To obtain mechanical symmetry, additional conductive paths may be attached to the membrane/spider, which are not necessarily desired from an electrical point of view, because a particular electrical connection is already realized by another path. Those additional conductive paths may be (superfluously) connected to the coil arrangement or not.

In particular, the resistance of the conductive layer or path is higher than the real value of the impedance of each of the coils, which the conductive layer or path is connected to. Accordingly, the conductive layer or path can be made comparably thin thus hardly deteriorating the membrane characteristics/spider characteristics.

Using a conductive layer or path is of particular advantage in cases where an odd/even number of terminals is needed for a polygon-shaped coil with an even/odd number of corners/sides. An illustrative example is a rectangular or square coil arrangement with three terminals. According to this embodiment of the disclosed transducer, symmetry can be obtained with two symmetrically arranged connecting wires for two terminals and a conductive layer for the third terminal. As disclosed above, connecting wires are preferably connected to the outer terminals of the series connection of the coils, and the conductive layer is connected to the common connection point of the connected coils.

In yet another beneficial embodiment of the proposed transducer, multiple connecting wires connect a polygonal coil arrangement at its corners. For example, this embodiment provides perfect symmetry for rectangular coil arrangements. In view of polygonal coil designs, the magnet system often comprises a number of separate, rod-shaped magnets (respectively magnets shaped like a cuboid) instead of a single ring-shaped magnet. Accordingly, the magnetic field is concentrated on the longitudinal sides of the polygon and is relatively weak in its corners. That is the reason why a connection wire in the corner has nearly no influence on the performance of the transducer. As said, this particularly counts for a magnet system with rod-shaped magnets, but—of course in an alleviated way—also for ring-shaped magnets. Alternatively, multiple connecting wires may connect the coil arrangement at the center of its longitudinal sides what leads to perfect symmetry as well.

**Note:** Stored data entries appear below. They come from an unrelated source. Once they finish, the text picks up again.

(** * Delta sync client: a shallow embedding of [create-client.js]

    The file embeds
    [src/examples/simple-example/fault-tolerant/delta/create-client.js]:
    the outbound message builder [getMessages], the inbound message applier
    [handleMessages] and the clock closures [getStamp], [setClock],
    [recvClock] of [createClient].

    Conventions of the embedding.
    - A JavaScript object used as a dictionary is a [gmap string _]: the keys
      are its own properties.  The objects the client reads by node id
      ([changed], the cache and the per-node listeners of a collection) are
      ordinary objects: a read of a key they do not own reaches
      [Object.prototype] ([obj_get]), and an assignment to ["__proto__"]
      creates no own property.
    - A read of a missing property yields [undefined]; every type that can
      sit in such a slot carries its [undefined] and its truthiness
      ([JsValue]).
    - An exception (or a rejected promise) is a [Throw] result.  The state
      reached before the exception is kept: nothing in the source rolls
      anything back.
    - Calls made on the collaborators and on the callbacks handed to the
      code (persistence, clock store, listeners, cross-tab channel, clock
      receive) are recorded, in order, in a ghost log.
    - Numbers are integers of [Z]; rounding of doubles beyond 2^53 is not
      modelled.  Strings are sequences of 8-bit code units, compared as
      JavaScript compares them, code unit by code unit.  [console.log] is
      not modelled.
    - The functions of the CRDT are pure and total; a listener is known by
      its identity, and calling it leaves the client as it is. *)

From Stdlib Require Import ZArith NArith String Ascii List DecimalString
  OrderedTypeEx.
From stdpp Require Import base option list gmap strings sorting.

Local Open Scope string_scope.
Local Open Scope list_scope.

(** ** JavaScript values *)

(** What the code needs of a JavaScript value: the value read from a
    missing slot, and the truthiness tested by [if (v)] and [!v]. *)
Class JsValue (A : Type) := {
  undefined : A;
  truthy : A → bool;
  truthy_undefined : truthy undefined = false
}.

(** [data[k]] on the object [persistence.applyDeltas] answered with: the own
    property, [undefined] when there is none.  The persistence is taken to
    answer with an entry for every node it merged, so that no read of its
    answer reaches a prototype. *)
Definition js_get `{JsValue A} (obj : gmap string A) (k : string) : A :=
  default undefined (obj !! k).

(** ** Ordinary objects read by key *)

(** The property names every ordinary object inherits from
    [Object.prototype]. *)
Definition object_prototype_members : list string :=
  ["constructor"; "hasOwnProperty"; "isPrototypeOf"; "propertyIsEnumerable";
   "toLocaleString"; "toString"; "valueOf"; "__defineGetter__";
   "__defineSetter__"; "__lookupGetter__"; "__lookupSetter__"; "__proto__"].

Definition is_prototype_member (k : string) : bool :=
  bool_decide (k ∈ object_prototype_members).

(** What [obj[k]] finds on an ordinary object: an own property, a member
    inherited from [Object.prototype] (a function, or for ["__proto__"] the
    prototype itself), or nothing. *)
Inductive Slot (A : Type) :=
| Own (v : A)
| Inherited
| Missing.
Arguments Own {A} v.
Arguments Inherited {A}.
Arguments Missing {A}.

Definition obj_get {A} (obj : gmap string A) (k : string) : Slot A :=
  match obj !! k with
  | Some v => Own v
  | None => if is_prototype_member k then Inherited else Missing
  end.

(** [if (obj[k])]: an inherited member is an object, hence truthy; a
    missing property is [undefined]. *)
Definition slot_truthy `{JsValue A} (s : Slot A) : bool :=
  match s with
  | Own v => truthy v
  | Inherited => true
  | Missing => false
  end.

(** A string is truthy unless it is empty. *)
Definition string_truthy (s : string) : bool :=
  match s with
  | EmptyString => false
  | String _ _ => true
  end.

(** [a > b] on strings: lexicographic on code units. *)
Definition string_gt (a b : string) : bool :=
  match String.compare a b with
  | Gt => true
  | _ => false
  end.

(** ** Own property keys of an object literal filled by assignment *)

Definition is_digit (a : ascii) : bool :=
  (48 <=? nat_of_ascii a)%nat && (nat_of_ascii a <=? 57)%nat.

Fixpoint digits_value (acc : N) (s : string) : option N :=
  match s with
  | EmptyString => Some acc
  | String a rest =>
      if is_digit a
      then digits_value (10 * acc + N.of_nat (nat_of_ascii a - 48))%N rest
      else None
  end.

(** An array index is a canonical numeric string (no leading zero, no sign)
    below 2^32 - 1. *)
Definition array_index (s : string) : option N :=
  match s with
  | EmptyString => None
  | String a rest =>
      if (nat_of_ascii a =? 48)%nat
      then match rest with EmptyString => Some 0%N | _ => None end
      else match digits_value 0 s with
           | Some n => if (n <? 4294967295)%N then Some n else None
           | None => None
           end
  end.

Definition is_array_index (s : string) : bool :=
  match array_index s with Some _ => true | None => false end.

Definition index_le (a b : string) : Prop :=
  (default 0 (array_index a) ≤ default 0 (array_index b))%N.

#[global] Instance index_le_dec : RelDecision index_le.
Proof. intros a b. unfold index_le. apply _. Defined.

(** [obj[k] = true] on each key in turn: a key already there keeps its
    place; an assignment to ["__proto__"] goes to the accessor of
    [Object.prototype], which ignores a value that is not an object, and
    creates no own property. *)
Definition assign_key (own : list string) (k : string) : list string :=
  if decide (k = "__proto__") then own
  else if decide (k ∈ own) then own else own ++ [k].

Definition assigned_keys (ks : list string) : list string :=
  fold_left assign_key ks [].

(** [Object.keys]: array indices first, in ascending numeric order, then
    the other keys in the order they were created. *)
Definition ordinary_own_keys (own : list string) : list string :=
  merge_sort index_le (filter (λ k, is_array_index k = true) own)
  ++ filter (λ k, is_array_index k = false) own.

(** [Object.keys(changed)] after [ks.forEach(k => changed[k] = true)]. *)
Definition object_keys (ks : list string) : list string :=
  ordinary_own_keys (assigned_keys ks).


(** ** Errors *)

Inductive Error :=
| TypeError (what : string)     (* raised by the engine *)
| Rejected (reason : string).   (* raised by a collaborator *)

Inductive Result (A : Type) :=
| Ok (a : A)
| Throw (e : Error).
Arguments Ok {A} a.
Arguments Throw {A} e.

Definition result_bind {A B} (r : Result A) (k : A → Result B) : Result B :=
  match r with
  | Ok a => k a
  | Throw e => Throw e
  end.

Notation "'let?' x ':=' r 'in' k" := (result_bind r (λ x, k))
  (at level 10, x name, r at level 100, k at level 200).

(** [Promise.all(xs.map(f))] for an [f] that only reads: the array of the
    results, or a rejection; the rejection kept is the one of the first
    element that rejects (the code keeps the first in time, and no statement
    below says which). *)
Fixpoint result_all {A B} (f : A → Result B) (xs : list A) : Result (list B) :=
  match xs with
  | [] => Ok []
  | x :: rest =>
      let? y := f x in
      let? ys := result_all f rest in
      Ok (y :: ys)
  end.

(** ** Data of the protocol *)

(** Modelled from the spec: the clock record of the hybrid-logical-clock
    package, whose sources are not part of this file's unit; the spec gives
    it as [{ node, timestamp, counter }]. *)
Record HLC := {
  node : string;
  timestamp : Z;
  counter : Z
}.

(** The functions of the hybrid-logical-clock package used by the client. *)
Record HLCImpl := {
  inc : HLC → Z → HLC;
  recv : HLC → HLC → Z → HLC;
  pack : HLC → string;
  unpack : string → HLC
}.

(** A delta as it travels in a sync message: [{ node, delta }]. *)
Record NodeDelta (Delta : Type) := {
  nd_node : string;
  nd_delta : Delta
}.
Arguments nd_node {Delta} _.
Arguments nd_delta {Delta} _.

(** A delta with its stamp: [{ node, delta, stamp }]. *)
Record PendingDelta (Delta : Type) := {
  pd_node : string;
  pd_delta : Delta;
  pd_stamp : string
}.
Arguments pd_node {Delta} _.
Arguments pd_delta {Delta} _.
Arguments pd_stamp {Delta} _.

Inductive ClientMessage (Delta Cursor : Type) :=
| CSync (collection : string) (serverCursor : Cursor)
        (deltas : list (NodeDelta Delta)).
Arguments CSync {Delta Cursor} collection serverCursor deltas.

Definition cm_collection {Delta Cursor} (m : ClientMessage Delta Cursor) : string :=
  match m with CSync c _ _ => c end.

Inductive ServerMessage (Delta Cursor : Type) :=
| SSync (collection : string) (serverCursor : Cursor)
        (deltas : list (NodeDelta Delta))
| SAck (collection : string) (deltaStamp : string).
Arguments SSync {Delta Cursor} collection serverCursor deltas.
Arguments SAck {Delta Cursor} collection deltaStamp.

(** [{ col, nodes }] *)
Record PeerChange := {
  pc_col : string;
  pc_nodes : list string
}.

(** ** Collaborators *)

Record CRDTImpl (Delta Data Value : Type) := {
  deltas_stamp : Delta → string;          (* crdt.deltas.stamp *)
  deltas_apply : Data → Delta → Data;     (* crdt.deltas.apply *)
  value : Data → Value                    (* crdt.value *)
}.
Arguments deltas_stamp {Delta Data Value} _ _.
Arguments deltas_apply {Delta Data Value} _ _ _.
Arguments value {Delta Data Value} _ _.

(** The persistence object, over the state [P] of its backing store.  The
    two reads leave the store as it is; every call may reject. *)
Record DeltaPersistence (Delta Data Cursor P : Type) := {
  collections : list string;
  deltas : string → P → Result (list (PendingDelta Delta));
  getServerCursor : string → P → Result Cursor;
  applyDeltas : string → list (PendingDelta Delta) → Cursor →
                (Data → Delta → Data) → P → P * Result (gmap string Data);
  deleteDeltas : string → string → P → P * Result unit
}.
Arguments collections {Delta Data Cursor P} _.
Arguments deltas {Delta Data Cursor P} _ _ _.
Arguments getServerCursor {Delta Data Cursor P} _ _ _.
Arguments applyDeltas {Delta Data Cursor P} _ _ _ _ _ _.
Arguments deleteDeltas {Delta Data Cursor P} _ _ _ _.

(** The clock store, over its state [CP]. *)
Record ClockPersist (CP : Type) := {
  cp_set : HLC → CP → CP * Result unit
}.
Arguments cp_set {CP} _ _ _.

(** ** Collection state *)

(** A registered callback, known by its identity only: what it does when
    called is outside the client. *)
Definition Listener := nat.

Record CollectionState (Data : Type) := {
  cache : gmap string Data;
  listeners : list Listener;
  itemListeners : gmap string (list Listener)
}.
Arguments cache {Data} _.
Arguments listeners {Data} _.
Arguments itemListeners {Data} _.
Arguments Build_CollectionState {Data} _ _ _.

(** Modelled from the spec: [newCollection] of [./shared], which is not among
    the sources; the spec gives it an empty cache and empty listener lists. *)
Definition newCollection {Data} : CollectionState Data :=
  {| cache := ∅; listeners := []; itemListeners := ∅ |}.

(** ** Observable calls *)

Inductive Event (Delta Cursor Value : Type) :=
| EvApplyDeltas (collection : string) (ds : list (PendingDelta Delta))
                (serverCursor : Cursor)
| EvDeleteDeltas (collection : string) (deltaStamp : string)
| EvListener (fn : Listener) (changes : list (string * Value))
| EvItemListener (id : string) (fn : Listener) (v : Value)
| EvSendCrossTabChanges (change : PeerChange)
| EvRecvClock (c : HLC)
| EvClockPersistSet (c : HLC).
Arguments EvApplyDeltas {Delta Cursor Value} _ _ _.
Arguments EvDeleteDeltas {Delta Cursor Value} _ _.
Arguments EvListener {Delta Cursor Value} _ _.
Arguments EvItemListener {Delta Cursor Value} _ _ _.
Arguments EvSendCrossTabChanges {Delta Cursor Value} _.
Arguments EvRecvClock {Delta Cursor Value} _.
Arguments EvClockPersistSet {Delta Cursor Value} _.

(** ** The client *)

Section Client.
Context {Delta Data Value Cursor : Type}.
Context {data_js : JsValue Data} {cursor_js : JsValue Cursor}.
Context {P CP : Type}.

Local Abbreviation Ev := (Event Delta Cursor Value).

(** Everything the code of the client can read or change: the backing
    store behind [persistence], the [state] object, the [clock] variable of
    [createClient], the store behind [clockPersist], the wall clock read by
    [Date.now()] (its [tick]-th reading is [wall tick]) and the log. *)
Record World := {
  store : P;
  state : gmap string (CollectionState Data);
  clock : HLC;
  clockStore : CP;
  wall : nat → Z;
  tick : nat;
  log : list Ev
}.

One should note that the above embodiments may be used in any desired combination or variation, in particular if the coil arrangement comprises more than two coils and a plurality of common terminals.

BRIEF DESCRIPTION OF THE DRAWINGS

These and other aspects, features, details, utilities, and advantages of the invention will become more fully apparent from the following detailed description, appended claims, and accompanying drawings, wherein the drawings illustrate features in accordance with exemplary embodiments of the invention, and wherein:

FIG. 1 shows a cross sectional view of an exemplary transducer;

FIG. 2 shows a first example of a coil arrangement with the coil connections in adjacent corners in exploded view;

FIG. 3 shows a top view of the coil arrangement of FIG. 2 in operating position;

FIG. 4 shows a second example of a coil arrangement with the coil connections in opposite corners in top view;

FIG. 5 like FIG. 2, but with the coil connections in adjacent corners on the short side of the rectangular coil arrangement;

FIG. 6 shows a further example of a coil arrangement with the coil connections on the longitudinal sides of the rectangular coil arrangement;

FIG. 7 shows an example of a coil arrangement with three rectangular coils;

FIG. 8 shows an example of a circular coil arrangement;

FIG. 9 shows an example with two connecting wires connecting the coils to a common terminal;

FIG. 10 shows an example with a single connecting wire connecting the coils to a common terminal;

FIG. 11 shows a simplified circuit diagram of the transducer shown in FIG. 10;

FIG. 12 shows a cross sectional view of an exemplary transducer with a conductive path on the membrane;

FIG. 13 shows the transducer of FIG. 12 in top view;

FIG. 14 shows a further example of a transducer with improved symmetry;

FIG. 15 shows a first example of a transducer with a spider with wires and a conductive path arranged on the spider in top view;

FIG. 16 shows a cross sectional view of the transducer of FIG. 14;

FIG. 17 shows a second example of a transducer with a spider with wires arranged on the spider in top view and

FIG. 18 shows a cross sectional view of the transducer of FIG. 16.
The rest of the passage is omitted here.